**Collected data**:

▬▬▬

(* ===== verification/LockRpc.v ===== *)
(** * The plain lock service: [lock_client.cc] over RPC to [lock_server.cc]

    Each method of [lock_client] is one remote call; here the calls travel through
    the client and server of [RpcSystem] to the methods of [lock_server]. *)

From S2P Require Import Prelude Marshall MarshallSpec RpcStubs RpcServer RpcServerSpec.
From S2P Require Import RpcClient RpcClientSpec RpcSystem RpcThms LockServers LockSystem.

(** ** class lock_client

    [id] is [cl->id()], the client's nonce; [r] is what the uninitialised result
    variable holds. *)
Module lock_client.
Section stubs.
Context `{Allocator} {S : Type} (call1 : transport S) (id : Z) (r : Z).

Definition stat (st : S) (lid : Z) : res (S * Z) :=
  '(st, ret, r) ← call_2 call1 st lock_protocol.stat (UInt id) (ULL lid) (SInt r);
  _ ← VERIFY (ret =? lock_protocol.OK);
  Ret (st, sint_val r).

Definition acquire (st : S) (lid : Z) : res (S * Z) :=
  '(st, ret, _) ← call_2 call1 st lock_protocol.acquire (UInt id) (ULL lid) (SInt r);
  Ret (st, ret).

Definition release (st : S) (lid : Z) : res (S * Z) :=
  '(st, ret, _) ← call_2 call1 st lock_protocol.release (UInt id) (ULL lid) (SInt r);
  Ret (st, ret).
End stubs.
End lock_client.

(** ** The server's methods, as they are registered

    A call that waits for the lock does not return; it is not a result of this
    model, and no theorem below speaks of it. *)
Definition stat_meth (o : lock_server.t) (clt : sint) (lid : ull) (r : sint) : res (lock_server.t * Z * sint) :=
  let '(ret, n) := lock_server.stat o (sint_val clt) (ull_val lid) in Ret (o, ret, SInt n).

Definition acquire_meth (o : lock_server.t) (clt : sint) (lid : ull) (r : sint) : res (lock_server.t * Z * sint) :=
  match lock_server.acquire o (sint_val clt) (ull_val lid) with
  | Some (o, ret) => Ret (o, ret, r)
  | None => Abort
  end.

Definition release_meth (o : lock_server.t) (clt : sint) (lid : ull) (r : sint) : res (lock_server.t * Z * sint) :=
  let '(o, ret) := lock_server.release o (sint_val clt) (ull_val lid) in Ret (o, ret, r).

Section service.
Context `{Allocator} (create_time : conn -> Z * Z) (isdead : conn -> bool) (k : conn) (r0 : Z).

(** The procedures a lock server registers. *)
Definition lock_procs (s : rpcs (St := lock_server.t)) : Prop :=
  procs_ s !! lock_protocol.stat = Some (fn_2 (SInt r0) stat_meth) /\
  procs_ s !! lock_protocol.acquire = Some (fn_2 (SInt r0) acquire_meth) /\
  procs_ s !! lock_protocol.release = Some (fn_2 (SInt r0) release_meth).

Lemma uint_as_sint x : 0 <= x < two32 -> enc (UInt x) = enc (SInt (s32 x)).
Proof. intros Hx. simpl. by rewrite u32_s32, u32_small. Qed.

(** One remote call on the lock server: the nonce is read as a signed number. *)
Lemma lock_call c (s : rpcs (St := lock_server.t)) o proc meth lid r_old o' ret r :
  linked create_time isdead k true c s -> xid_ c < two32 - 2 -> 0 <= clt_nonce c < two32 -> 0 <= lid < two64 ->
  proc <> rpc_const.bind -> 0 <= proc < two31 -> procs_ s !! proc = Some (fn_2 (SInt r0) meth) ->
  meth o (SInt (s32 (clt_nonce c))) (ULL lid) (SInt r0) = Ret (o', ret, SInt r) ->
  0 <= ret < two31 -> - two31 <= r < two31 ->
  exists c' s', call_2 (loopback create_time isdead k) (c, s, o) proc (UInt (clt_nonce c)) (ULL lid) (SInt r_old)
    = Ret (c', s', o', ret, SInt r) /\ next_call create_time isdead k true c s c' s'.
Proof.
  intros Hl Hx Hid Hlid Hp Hpr Hf Hmeth Hret Hr.
  eapply (rpc_call2_ok create_time isdead k (SInt r0) meth c s o proc _ _ (SInt (s32 (clt_nonce c))) (ULL lid));
    [exact Hl|exact Hx|exact Hp|exact Hpr|exact Hf|exact Hid|exact Hlid| |exact Hlid| |reflexivity|exact Hmeth|exact Hret|exact Hr|reflexivity].
  - simpl. unfold s32. pose proof (Z.mod_pos_bound (clt_nonce c + two31) two32). lia.
  - by rewrite (uint_as_sint (clt_nonce c)).
Qed.

End service.

(** ** A lock server and its first client *)
Module LockRpcExample.
#[local] Instance zeros : Allocator := fun _ => Ascii.zero.

Definition lc : rpcc := (bind_end (rpcc_new true 7 0) 0 42).1.
Definition ls : rpcs (St := lock_server.t) :=
  Rpcs 42 ∅ (Heap ∅ 1) ∅ ∅ 0 0 ∅
    {[ lock_protocol.stat := fn_2 (SInt 0) stat_meth; lock_protocol.acquire := fn_2 (SInt 0) acquire_meth;
       lock_protocol.release := fn_2 (SInt 0) release_meth ]} true [].

Lemma lc_ls_linked : linked (fun _ => (0, 0)) (fun _ => false) 3 true lc ls.
Proof.
  split; [by eexists; apply RpcExample.c0_reachable|done|done| |done|by right|constructor].
  exists [], []. constructor. split_and!; [done| |done|done|done]. intros a [b Hb]. done.
Qed.

End LockRpcExample.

▬▬▬

All lines above with the word "simpl" need to be reported.

Proof. intros Hx. simpl. by rewrite u32_s32, u32_small. Qed.
  - simpl. unfold s32. pose proof (Z.mod_pos_bound (clt_nonce c + two31) two32). lia.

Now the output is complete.